Wpis z mikrobloga

Kurła, mam #covid19 drugi raz, a jeszcze nie minął rok i albo #szczepienia to złoto albo #omikron to gówno.
Pod koniec marca tamtego roku koronka o mało nie doprowadziła mnie do szpitala, trwała 5 tygodni, 1,5 miesiąca bez smaku, 2 miesiące bez węchu, a teraz człowiek ma objawy przeziębieniowe i w sumie nic mu nie jest
(dwa wszczepy z wi-fi przyjęte)

#koronawirus #przegryw #ankieta

Ile razy mieliście już koronę (potwierdzone testami)?

  • 1 58.2% (39)
  • 2 16.4% (11)
  • 3 3.0% (2)
  • 4 1.5% (1)
  • 5+ (ostrożnie!11!1!1!!!) 20.9% (14)

Oddanych głosów: 67

  • 12
@myk-myk-myk u mnie na początku stycznia gorączka przez 8 godzin i jeden dzień bolała mnie głowa.

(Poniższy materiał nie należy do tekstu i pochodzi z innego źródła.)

(** ** Reading *)

(** [io.ReadFull] of [n] bytes: the bytes and the rest, or an error. *)
Definition ReadFull (n : Z) (input : list Z) : option (list Z * list Z) :=
  if (Z.of_nat (length input) <? n)%Z then None
  else Some (take (Z.to_nat n) input, drop (Z.to_nat n) input).

(** [make([]byte, n)]. *)
Definition make_bytes (n : Z) : outcome unit := if (n <? 0)%Z then Panic "makeslice: len out of range" else Ret tt.

(** The payload and the rest of the input, or an error; a close frame is the
    error [io.EOF].  A 64-bit length is converted to a signed integer. *)
Definition readWSFrame (input : list Z) : outcome (option (list Z * list Z)) :=
  match ReadFull 2 input with
  | Some ([h0; h1], input) =>
      let opcode := Z.land h0 15 in
      let masked := negb (Z.land h1 128 =? 0)%Z in
      let plen := Z.land h1 127 in
      let ext := (if plen =? 126 then ReadFull 2 input
                  else if plen =? 127 then ReadFull 8 input
                  else Some ([], input))%Z in
      match ext with
      | None => Ret None
      | Some (bs, input) =>
          let plen := (if plen =? 126 then get_be bs else if plen =? 127 then wrap64 (get_be bs) else plen)%Z in
          match (if masked then ReadFull 4 input else Some ([0; 0; 0; 0]%Z, input)) with
          | None => Ret None
          | Some (mask, input) =>
              _ ← make_bytes plen;
              match (if (0 <? plen)%Z then ReadFull plen input else Some ([], input)) with
              | None => Ret None
              | Some (payload, input) =>
                  let payload := if masked then unmask mask 0 payload else payload in
                  Ret (if (opcode =? 8)%Z then None
                       else if ((opcode =? 9) || (opcode =? 10))%Z then Some ([], input)
                       else Some (payload, input))
              end
          end
      end
  | _ => Ret None
  end.

(** ** The hub *)

Abbreviation wsHub := (gmap nat wsSubscriber).

Definition newWSHub : wsHub := ∅.

Definition hub_add (id : nat) (sub : wsSubscriber) (h : wsHub) (m : wsMetrics) : wsHub * wsMetrics :=
  (<[id := sub]> h, inc_active m).

(** [remove]: the hub, the gauge, and the subscriber, closed; [sub] is its
    state when the hub no longer has it. *)
Definition hub_remove (id : nat) (sub : wsSubscriber) (h : wsHub) (m : wsMetrics)
  : wsHub * wsMetrics * wsSubscriber :=
  match h !! id with
  | Some sub => (delete id h, dec_active m, close_sub sub)
  | None => (h, m, close_sub sub)
  end.

(** [fanout]: the subscribers in the order [ord] in which the map is visited;
    those whose pairs contain the pair are sent the frame. *)
Definition fan_one (pair : string) (fr : list Z) (hm : wsHub * wsMetrics) (id : nat) : wsHub * wsMetrics :=
  match fst hm !! id with
  | None => hm
  | Some sub =>
      if bool_decide (pair ∈ sub_pairs sub) then
        let '(sub', m', _) := sendFrame fr sub (snd hm) in (<[id := sub']> (fst hm), m')
      else hm
  end.

Section rates.
Context {D : Type} {ops : DecimalOps D}.
Variable json_text : json -> list Z.
Variable fmt_time : time -> string.

Definition rate_frame (pair : string) (r : Rate D) : list Z :=
  json_text (JObj [("pair", JStr pair); ("rate", JStr (dec_to_string (r_Mid r))); ("source", JStr (r_SourceVenue r));
                   ("ts", JStr (fmt_time (r_TS r)))]).

Definition fanout (ord : list nat) (pair : string) (r : Rate D) (hm : wsHub * wsMetrics) : wsHub * wsMetrics :=
  fold_left (fan_one pair (rate_frame pair r)) ord hm.

End rates.

(** ** Commands *)

(** [normalizePair]: trimmed, in upper case, and with a hyphen after the third
    byte of a long name without one. *)
Definition normalizePair (p : string) : string :=
  let p := encode_runes (to_upper <$> TrimSpace (runes p)) in
  if has_byte "-"%char p then p
  else if (6 <=? String.length p)%nat then String.substring 0 3 p +:+ "-" +:+ String.substring 3 (String.length p - 3) p
  else p.

Inductive ws_reply := NoReply | Pong.

(** The switch of the read loop on a decoded command. *)
Definition handle_command (action : string) (pairs : list string) (sub : wsSubscriber) : wsSubscriber * ws_reply :=
  let a := to_lower <$> runes action in
  let set_pairs f := mkSub (written sub) (writes sub) f (done_ sub) in
  if bool_decide (a = runes "subscribe") then
    (set_pairs (fold_left (fun s p => {[normalizePair p]} ∪ s) pairs (sub_pairs sub)), NoReply)
  else if bool_decide (a = runes "unsubscribe") then
    (set_pairs (fold_left (fun s p => s ∖ {[normalizePair p]}) pairs (sub_pairs sub)), NoReply)
  else if bool_decide (a = runes "ping") then (sub, Pong)
  else (sub, NoReply).

(** ** A connection *)

Section connection.
Variable json_parse : list Z -> option json.

(** [{"pong":true}]. *)
Definition pong_text : list Z := [123; 34; 112; 111; 110; 103; 34; 58; 116; 114; 117; 101; 125]%Z.

(** One turn of the read loop on a payload; an empty one, or one that does not
    decode, is skipped. *)
Definition ws_command (payload : list Z) (sub : wsSubscriber) (m : wsMetrics) : wsSubscriber * wsMetrics :=
  if bool_decide (payload = []) then (sub, m)
  else
    match json_parse payload ≫= unmarshal_command with
    | None => (sub, m)
    | Some (action, pairs) =>
        match handle_command action pairs sub with
        | (sub, Pong) => fst (sendFrame pong_text sub m)
        | (sub, NoReply) => (sub, m)
        end
    end.

(** The read loop on what the connection delivers before it ends; a turn takes
    at least two bytes, so the length of the input bounds the turns. *)
Fixpoint read_loop (fuel : nat) (input : list Z) (sub : wsSubscriber) (m : wsMetrics)
  : outcome (wsSubscriber * wsMetrics) :=
  match fuel with
  | O => Ret (sub, m)
  | S fuel' =>
      if done_ sub then Ret (sub, m)
      else
        fr ← readWSFrame input;
        match fr with
        | None => Ret (sub, m)
        | Some (payload, rest) => let '(sub, m) := ws_command payload sub m in read_loop fuel' rest sub m
        end
  end.

(** [ratesSubscribeHandler] after the handshake: register, read, unregister. *)
Definition serve_subscriber (id : nat) (writes : list bool) (input : list Z) (h : wsHub) (m : wsMetrics)
  : outcome (wsHub * wsMetrics * wsSubscriber) :=
  let sub := mkSub [] writes ∅ false in
  let '(h, m) := hub_add id sub h m in
  '(sub, m) ← read_loop (S (length input)) input sub m;
  Ret (hub_remove id sub (<[id := sub]> h) m).

End connection.

(** ** Reading back what was written *)

Lemma get_be_app a b : get_be (a ++ b) = fold_left (fun acc x => acc * 256 + x)%Z b (get_be a).
Proof. unfold get_be. by rewrite fold_left_app. Qed.

Lemma put_be_length n v : length (put_be n v) = n.
Proof. induction n as [| n IH]; simpl; [done | by rewrite IH]. Qed.

Lemma get_be_put n v acc : (0 <= v)%Z ->
  fold_left (fun a x => a * 256 + x)%Z (put_be n v) acc = (acc * 256 ^ Z.of_nat n + v mod 256 ^ Z.of_nat n)%Z.
Proof.
  intros Hv. revert acc. induction n as [| n IH]; intros acc; cbn [put_be fold_left].
  { simpl. rewrite Z.mod_1_r. lia. }
  rewrite IH, Nat2Z.inj_succ, Z.pow_succ_r by lia.
  set (P := (256 ^ Z.of_nat n)%Z). assert (0 < P)%Z as HP by (subst P; apply Z.pow_pos_nonneg; lia).
  rewrite (Z.mul_comm 256 P), Z.rem_mul_r by lia. ring.
Qed.

Lemma get_put_be n v : (0 <= v < 256 ^ Z.of_nat n)%Z -> get_be (put_be n v) = v.
Proof. intros Hv. unfold get_be. rewrite get_be_put by lia. rewrite Z.mod_small by lia. lia. Qed.

Lemma ReadFull_app a b : ReadFull (Z.of_nat (length a)) (a ++ b) = Some (a, b).
Proof.
  unfold ReadFull. rewrite length_app, Nat2Z.inj_add.
  destruct (Z.of_nat (length a) + Z.of_nat (length b) <? Z.of_nat (length a))%Z eqn:Hl; [zbool; lia |].
  by rewrite Nat2Z.id, take_app_length, drop_app_length.
Qed.

Lemma ReadFull_n n a b : Z.of_nat (length a) = n -> ReadFull n (a ++ b) = Some (a, b).
Proof. intros <-. apply ReadFull_app. Qed.

Lemma unmask_involutive mask i bs : unmask mask i (unmask mask i bs) = bs.
Proof.
  revert i. induction bs as [| b bs IH]; intros i; simpl; [done |].
  by rewrite Z.lxor_assoc, Z.lxor_nilpotent, Z.lxor_0_r, IH.
Qed.

Lemma unmask_length mask i bs : length (unmask mask i bs) = length bs.
Proof. revert i. induction bs as [| b bs IH]; intros i; simpl; [done | by rewrite IH]. Qed.

(** A frame as a peer may build it: first byte, mask if any, payload. *)
Definition peer_frame (h0 : Z) (mask : option (list Z)) (payload : list Z) : list Z :=
  let n := Z.of_nat (length payload) in
  let bit := match mask with Some _ => 128%Z | None => 0%Z end in
  [h0] ++ (if n <=? 125 then [bit + n]
           else if n <=? 65535 then [bit + 126] ++ put_be 2 n
           else [bit + 127] ++ put_be 8 n)%Z
       ++ default [] mask
       ++ match mask with Some k => unmask k 0 payload | None => payload end.
(* ===== verification/Handshake.v ===== *)
(** * Handshake: the WebSocket handshake (internal/ws.go, hijackAndUpgrade)

    SHA-1 and base64, the two pieces of the standard library the handshake
    computes with, are executable here, on bytes and 32-bit words; the
    connection it takes over from the HTTP server is a record of what the
    server would give.  The hijack itself and the read-buffer it hands over are
    the environment's. *)

From S2P Require Import Prelude GoStrings Utf8 Ws.

(** ** SHA-1 (crypto/sha1) *)

Definition wrap32 (z : Z) : Z := z mod 2 ^ 32.

Definition rotl (n x : Z) : Z := Z.lor (wrap32 (Z.shiftl x n)) (Z.shiftr x (32 - n)).

(** The message, a one bit, zeros up to 56 bytes modulo 64, the length in
    bits on eight bytes. *)
Definition sha1_pad (msg : list Z) : list Z :=
  let n := Z.of_nat (length msg) in
  msg ++ [128%Z] ++ replicate (Z.to_nat ((55 - n) mod 64)) 0%Z ++ put_be 8 (n * 8).

(** A block of 64 bytes as sixteen words. *)
Fixpoint be_words (bs : list Z) : list Z :=
  match bs with
  | a :: b :: c :: d :: rest => get_be [a; b; c; d] :: be_words rest
  | _ => []
  end.

(** The schedule: [win] is the window of the last sixteen words, oldest
    first. *)
Fixpoint schedule (rounds : nat) (win : list Z) : list Z :=
  match rounds with
  | O => []
  | S n =>
      let w i := nth i win 0%Z in
      w 0%nat :: schedule n (tail win ++ [rotl 1 (Z.lxor (Z.lxor (w 13%nat) (w 8%nat)) (Z.lxor (w 2%nat) (w 0%nat)))])
  end.

Record digest := mkDigest { dh0 : Z; dh1 : Z; dh2 : Z; dh3 : Z; dh4 : Z }.

Definition sha1_init : digest := mkDigest 1732584193 4023233417 2562383102 271733878 3285377520.

Definition sha1_round (t : nat) (w : Z) (h : digest) : digest :=
  let '(mkDigest a b c d e) := h in
  let fk := (if (t <? 20)%nat then (Z.lxor d (Z.land b (Z.lxor c d)), 1518500249)
             else if (t <? 40)%nat then (Z.lxor b (Z.lxor c d), 1859775393)
             else if (t <? 60)%nat then (Z.lor (Z.land b c) (Z.land d (Z.lor b c)), 2400959708)
             else (Z.lxor b (Z.lxor c d), 3395469782))%Z in
  mkDigest (wrap32 (rotl 5 a + fst fk + e + snd fk + w)) a (rotl 30 b) c d.

Fixpoint sha1_rounds (t : nat) (ws : list Z) (h : digest) : digest :=
  match ws with [] => h | w :: ws' => sha1_rounds (S t) ws' (sha1_round t w h) end.

Definition sha1_block (h : digest) (block : list Z) : digest :=
  let r := sha1_rounds 0 (schedule 80 (be_words block)) h in
  mkDigest (wrap32 (dh0 h + dh0 r)) (wrap32 (dh1 h + dh1 r)) (wrap32 (dh2 h + dh2 r))
    (wrap32 (dh3 h + dh3 r)) (wrap32 (dh4 h + dh4 r)).

(** [n] blocks of 64 bytes. *)
Fixpoint sha1_blocks (n : nat) (bs : list Z) (h : digest) : digest :=
  match n with O => h | S n' => sha1_blocks n' (drop 64 bs) (sha1_block h (take 64 bs)) end.

Definition sha1 (msg : list Z) : list Z :=
  let p := sha1_pad msg in
  let h := sha1_blocks (length p / 64) p sha1_init in
  put_be 4 (dh0 h) ++ put_be 4 (dh1 h) ++ put_be 4 (dh2 h) ++ put_be 4 (dh3 h) ++ put_be 4 (dh4 h).

(** ** base64.StdEncoding *)

Definition b64_char (x : Z) : ascii :=
  of_byte (if x <? 26 then 65 + x else if x <? 52 then 71 + x else if x <? 62 then x - 4
           else if x =? 62 then 43 else 47)%Z.

Definition b64_pad : ascii := of_byte 61.

Fixpoint EncodeToString (bs : list Z) : string :=
  match bs with
  | [] => ""
  | [a] => String (b64_char (a / 4)) (String (b64_char (a mod 4 * 16)) (String b64_pad (String b64_pad "")))
  | [a; b] =>
      String (b64_char (a / 4)) (String (b64_char (a mod 4 * 16 + b / 16))
        (String (b64_char (b mod 16 * 4)) (String b64_pad "")))
  | a :: b :: c :: rest =>
      String (b64_char (a / 4)) (String (b64_char (a mod 4 * 16 + b / 16))
        (String (b64_char (b mod 16 * 4 + c / 64)) (String (b64_char (c mod 64)) (EncodeToString rest))))
  end%Z.

(** A reader of the same alphabet. *)
Definition b64_val (c : ascii) : option Z :=
  let b := byte_val c in
  (if (65 <=? b) && (b <=? 90) then Some (b - 65)
   else if (97 <=? b) && (b <=? 122) then Some (b - 71)
   else if (48 <=? b) && (b <=? 57) then Some (b + 4)
   else if b =? 43 then Some 62 else if b =? 47 then Some 63 else None)%Z.

Fixpoint DecodeString (s : string) : option (list Z) :=
  match s with
  | EmptyString => Some []
  | String c0 (String c1 (String c2 (String c3 rest))) =>
      x0 ← b64_val c0; x1 ← b64_val c1;
      if Ascii.eqb c2 b64_pad then
        if Ascii.eqb c3 b64_pad && bool_decide (rest = "") && (x1 mod 16 =? 0)%Z
        then Some [x0 * 4 + x1 / 16]%Z else None
      else
        x2 ← b64_val c2;
        if Ascii.eqb c3 b64_pad then
          if bool_decide (rest = "") && (x2 mod 4 =? 0)%Z
          then Some [x0 * 4 + x1 / 16; x1 mod 16 * 16 + x2 / 4]%Z else None
        else
          x3 ← b64_val c3; l ← DecodeString rest;
          Some (x0 * 4 + x1 / 16 :: x1 mod 16 * 16 + x2 / 4 :: x2 mod 4 * 64 + x3 :: l)%Z
  | _ => None
  end.

(** ** The handshake *)

Definition wsHandshakeGUID : string := "258EAFA5-E914-47DA-95CA-C5AB0DC85B11".

Definition accept_key (key : string) : string := EncodeToString (sha1 (bytes (key +:+ wsHandshakeGUID))).

Definition crlf : string := String (of_byte 13) (String (of_byte 10) "").

Definition switching_protocols (key : string) : string :=
  "HTTP/1.1 101 Switching Protocols" +:+ crlf +:+
  "Upgrade: websocket" +:+ crlf +:+
  "Connection: Upgrade" +:+ crlf +:+
  "Sec-WebSocket-Accept: " +:+ accept_key key +:+ crlf +:+ crlf.

(** What the response writer gives: whether it is an [http.Hijacker], the error
    of [Hijack] if any, whether the write on the connection succeeds, and the
    number of bytes the server had already read from it. *)
Record hijack_env := mkHijack {
  hj_hijacker : bool;
  hj_error : option string;
  hj_write_ok : bool;
  hj_buffered : Z;
}.

(** The taken-over connection: the bytes written to it and whether it is
    closed. *)
Record taken := mkTaken { tk_written : list Z; tk_closed : bool }.

Definition ErrUnexpectedEOF : string := "unexpected EOF".

(** The connection, when it was taken over, and the result. *)
Definition hijackAndUpgrade (e : hijack_env) (write_err key : string) : option taken * result unit string :=
  if negb (hj_hijacker e) then (None, Err ErrUnexpectedEOF)
  else if String.eqb key "" then (None, Err ErrUnexpectedEOF)
  else
    match hj_error e with
    | Some err => (None, Err err)
    | None =>
        if negb (hj_write_ok e) then (Some (mkTaken [] true), Err write_err)
        else
          let w := bytes (switching_protocols key) in
          if (0 <? hj_buffered e)%Z then (Some (mkTaken w true), Err ErrUnexpectedEOF)
          else (Some (mkTaken w false), Ok tt)
    end.

(** The sample handshake of RFC 6455. *)
Example rfc6455_accept : accept_key "dGhlIHNhbXBsZSBub25jZQ==" = "s3pPLMBiTxaQ9kYGzzhZRbK+xOo=".
Proof. vm_compute. reflexivity. Qed.

Example sha1_abc :
  sha1 (bytes "abc") = [169; 153; 62; 54; 71; 6; 129; 106; 186; 62; 37; 113; 120; 80; 194; 108; 156; 208; 216; 157]%Z.
Proof. vm_compute. reflexivity. Qed.

(** A message longer than a block. *)
Example sha1_two_blocks :
  sha1 (bytes "abcdbcdecdefdefgefghfghighijhijkijkljklmklmnlmnomnopnopq")
  = [132; 152; 62; 68; 28; 59; 210; 110; 186; 174; 74; 161; 249; 81; 41; 229; 229; 70; 112; 241]%Z.
Proof. vm_compute. reflexivity. Qed.

(** ** Base64 reads back *)

Lemma b64_val_char x : (0 <= x < 64)%Z -> b64_val (b64_char x) = Some x /\ Ascii.eqb (b64_char x) b64_pad = false.
Proof.
  intros Hx.
  assert (forallb (fun n => let x := Z.of_nat n in
            bool_decide (b64_val (b64_char x) = Some x) && negb (Ascii.eqb (b64_char x) b64_pad)) (seq 0 64) = true) as Hall
    by (vm_compute; reflexivity).
  rewrite forallb_forall in Hall. specialize (Hall (Z.to_nat x)).
  rewrite Z2Nat.id in Hall by lia.
  assert (In (Z.to_nat x) (seq 0 64)) as Hin by (apply in_seq; lia).
  apply Hall, andb_true_iff in Hin as [H1 H2]. split; [by apply bool_decide_eq_true in H1 | by apply negb_true_iff].
Qed.

Lemma b64_val_of x : (0 <= x < 64)%Z -> b64_val (b64_char x) = Some x.
Proof. apply b64_val_char. Qed.

Lemma b64_not_pad x : (0 <= x < 64)%Z -> Ascii.eqb (b64_char x) b64_pad = false.
Proof. apply b64_val_char. Qed.

Lemma is_byte_range b : is_byte b = true -> (0 <= b < 256)%Z.
Proof. unfold is_byte. intros H. zbool. lia. Qed.

Ltac div_lia := Z.to_euclidean_division_equations; lia.

(** Three bytes from four digits. *)
Lemma b64_group a b c : (0 <= a < 256)%Z -> (0 <= b < 256)%Z -> (0 <= c < 256)%Z ->
  (a / 4 * 4 + (a mod 4 * 16 + b / 16) / 16 = a /\
   (a mod 4 * 16 + b / 16) mod 16 * 16 + (b mod 16 * 4 + c / 64) / 4 = b /\
   (b mod 16 * 4 + c / 64) mod 4 * 64 + c mod 64 = c)%Z.
Proof. intros. repeat split; div_lia. Qed.

Lemma b64_digits a b c : (0 <= a < 256)%Z -> (0 <= b < 256)%Z -> (0 <= c < 256)%Z ->
  (0 <= a / 4 < 64 /\ 0 <= a mod 4 * 16 + b / 16 < 64 /\ 0 <= b mod 16 * 4 + c / 64 < 64 /\ 0 <= c mod 64 < 64)%Z.
Proof. intros. div_lia. Qed.

Ltac b64_step := rewrite b64_val_of by lia; cbn [mbind option_bind].

Lemma Encode_Decode n : forall bs, (length bs <= n)%nat -> forallb is_byte bs = true ->
  DecodeString (EncodeToString bs) = Some bs.
Proof.
  induction n as [| n IH]; intros [| a [| b [| c rest]]] Hn; try done; try (cbn in Hn; lia); cbn [forallb];
    intros Hb; repeat (apply andb_true_iff in Hb as [?%is_byte_range Hb]); cbn [EncodeToString DecodeString].
  - destruct (b64_digits a 0 0) as (Z1 & Z2 & _); [lia.. |].
    rewrite Z.div_0_l, Z.add_0_r in Z2 by lia. do 2 b64_step. rewrite !Ascii.eqb_refl. cbn [andb].
    rewrite bool_decide_true by done. cbn [andb]. rewrite (proj2 (Z.eqb_eq _ _)) by div_lia. do 2 f_equal. div_lia.
  - destruct (b64_digits a b 0) as (Z1 & Z2 & Z3 & _); [lia.. |].
    rewrite Z.div_0_l, Z.add_0_r in Z3 by lia. do 2 b64_step. rewrite b64_not_pad by lia. b64_step.
    rewrite Ascii.eqb_refl, bool_decide_true by done. cbn [andb].
    rewrite (proj2 (Z.eqb_eq _ _)) by div_lia. f_equal. f_equal; [div_lia |]. f_equal. div_lia.
  - destruct (b64_digits a b c) as (Z1 & Z2 & Z3 & Z4); [lia.. |].
    destruct (b64_group a b c) as (G1 & G2 & G3); [lia.. |].
    do 2 b64_step. rewrite b64_not_pad by lia. b64_step. rewrite b64_not_pad by lia. b64_step.
    rewrite (IH rest) by (cbn in Hn; first [lia | done]). cbn [mbind option_bind]. by rewrite G1, G2, G3.
Qed.

Lemma base64_roundtrip bs : forallb is_byte bs = true -> DecodeString (EncodeToString bs) = Some bs.
Proof. by apply (Encode_Decode (length bs)). Qed.

(** ** The digest is twenty bytes, its text twenty-eight characters *)

Lemma put_be_bytes n v : forallb is_byte (put_be n v) = true.
Proof.
  revert v. induction n as [| n IH]; intros v; [done |]. cbn [put_be forallb]. rewrite IH, andb_true_r.
  unfold is_byte. pose proof (Z.mod_pos_bound (v / 256 ^ Z.of_nat n) 256). apply andb_true_iff. lia.
Qed.

Lemma put_be_len n v : length (put_be n v) = n.
Proof. revert v. induction n as [| n IH]; intros v; [done |]. cbn. by rewrite IH. Qed.

Lemma sha1_digest msg : length (sha1 msg) = 20%nat /\ forallb is_byte (sha1 msg) = true.
Proof.
  unfold sha1. generalize (sha1_blocks (length (sha1_pad msg) / 64) (sha1_pad msg) sha1_init). intros h. split.
  - by rewrite !length_app, !put_be_len.
  - by rewrite !forallb_app, !put_be_bytes.
Qed.

(** The padded message is made of whole blocks: the loop over them misses
    nothing. *)
Lemma sha1_pad_blocks msg : (length (sha1_pad msg) mod 64 = 0)%nat.
Proof.
  unfold sha1_pad. rewrite !length_app, length_replicate, put_be_len. cbn [length].
  apply Nat2Z.inj. rewrite Nat2Z.inj_mod, !Nat2Z.inj_add. pose proof (Z.mod_pos_bound (55 - Z.of_nat (length msg)) 64).
  rewrite Z2Nat.id by lia. div_lia.
Qed.

Lemma EncodeToString_length n : forall bs, (length bs <= n)%nat ->
  String.length (EncodeToString bs) = ((length bs + 2) / 3 * 4)%nat.
Proof.
  induction n as [| n IH]; intros [| a [| b [| c rest]]] Hn; try done; try (cbn in Hn; lia).
  cbn [EncodeToString String.length length] in *. rewrite IH by lia.
  replace (S (S (S (length rest))) + 2)%nat with (length rest + 2 + 1 * 3)%nat by lia.
  rewrite Nat.div_add by lia. lia.
Qed.

Lemma accept_key_length key : String.length (accept_key key) = 28%nat.
Proof.
  unfold accept_key. destruct (sha1_digest (bytes (key +:+ wsHandshakeGUID))) as [Hl _].
  by rewrite (EncodeToString_length 20), Hl by lia.
Qed.

(** C20: the handshake.  The upgrade succeeds exactly when the writer can be
    hijacked, a key was sent, the hijack and the write succeed and nothing had
    been read ahead; the client has then received the switching-protocols
    response, whose accept value is twenty-eight characters that decode to the
    SHA-1 of the key and the GUID.  After a failure no connection that was
    taken over stays open. *)
Theorem handshake_correct e write_err key tk res :
  hijackAndUpgrade e write_err key = (tk, res) ->
  (res = Ok tt <-> hj_hijacker e = true /\ key <> "" /\ hj_error e = None /\ hj_write_ok e = true /\
     (hj_buffered e <= 0)%Z) /\
  (res = Ok tt ->
     tk = Some (mkTaken (bytes (switching_protocols key)) false) /\
     String.length (accept_key key) = 28%nat /\
     DecodeString (accept_key key) = Some (sha1 (bytes (key +:+ wsHandshakeGUID)))) /\
  (res <> Ok tt -> tk = None \/ exists w, tk = Some (mkTaken w true)).
Proof.
  unfold hijackAndUpgrade. intros Hh.
  assert (DecodeString (accept_key key) = Some (sha1 (bytes (key +:+ wsHandshakeGUID)))) as Hdec.
  { apply base64_roundtrip, sha1_digest. }
  pose proof (accept_key_length key) as Hlen. revert Hh Hlen Hdec.
  generalize (switching_protocols key) (accept_key key) (sha1 (bytes (key +:+ wsHandshakeGUID))).
  intros resp acc dg Hh Hlen Hdec.
  destruct (hj_hijacker e); cbn [negb] in Hh; [| injection Hh as <- <-; naive_solver].
  destruct (String.eqb_spec key "") as [-> | Hk]; [injection Hh as <- <-; naive_solver |].
  destruct (hj_error e) eqn:He; [injection Hh as <- <-; naive_solver |].
  destruct (hj_write_ok e) eqn:Hw; cbn [negb] in Hh; [| injection Hh as <- <-; naive_solver].
  destruct (0 <? hj_buffered e)%Z eqn:Hb; injection Hh as <- <-; zbool.
  - split; [split; [done | lia] |]. split; [done |]. eauto.
  - split; [split; [done |]; done |]. split; [done |]. done.
Qed.

Lemma handshake_succeeds write_err key : key <> "" ->
  hijackAndUpgrade (mkHijack true None true 0) write_err key
  = (Some (mkTaken (bytes (switching_protocols key)) false), Ok tt).
Proof. intros Hk. unfold hijackAndUpgrade. cbn. by destruct (String.eqb_spec key ""). Qed.

Lemma handshake_correct_witness :
  DecodeString "s3pPLMBiTxaQ9kYGzzhZRbK+xOo=" = Some (sha1 (bytes ("dGhlIHNhbXBsZSBub25jZQ==" +:+ wsHandshakeGUID))).
Proof.
  assert ("dGhlIHNhbXBsZSBub25jZQ==" <> "") as Hk by (intros Hk; discriminate Hk).
  destruct (handshake_correct _ _ _ _ _ (handshake_succeeds "" _ Hk)) as (_ & Hok & _).
  destruct (Hok eq_refl) as (_ & _ & Hd). rewrite rfc6455_accept in Hd. exact Hd.
Defined.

Zrobiłam test, bo bliskiej osobie wyszedł pozytyw.

W normalnych warunkach (gorączka w niedzielę), to we wtorek poszłabym już do pracy, bo kompletnie nic mi nie było. Nawet bym nie zakwalifikowała tego jako choroby. Mąż też pozytywny (brak smaku i węchu, poza tym nic). Nasza córka nie wiem, ale nie miała żadnych objawów

Nieszczpieni
@myk-myk-myk: to ja po 3 dawkach złapałem pierwszy raz covida w ostatni poniedziałek i myślałem, że będzie luźniej. Tragedii nie ma, mały stan podgorączkowy, zatoki, ból gardła, osłabienie lekkie i dreszcze, ale jednak już czwarty dzień tak leci :/
@dlotiw: jakby Cie przewiało, bo teraz ostro pizgało to miałbyś takie same objawy, nie wiem w którą stronę mutują te covidy, ale chyba omikron to jakaś najsłabsza forma (z obserwacji rodzinnej mogę Cie pocieszyć, że to jak z katarem, po 7 dniach wrócisz do formy)
@myk-myk-myk: Ja się chyba załapałem na pierwszą turę omikrona, kiedy jeszcze nie było o nim zbyt głośno. Miałem trochę katar (całą zimę mam katar), więc pracowałem normalnie, a tu nagle jeb węchu nie mam. No i tyle w sumie z choroby, ale ja nie wyszczepiony jestem, nie antyszczep, a głęboka niechęć do polskiej służby zdrowia.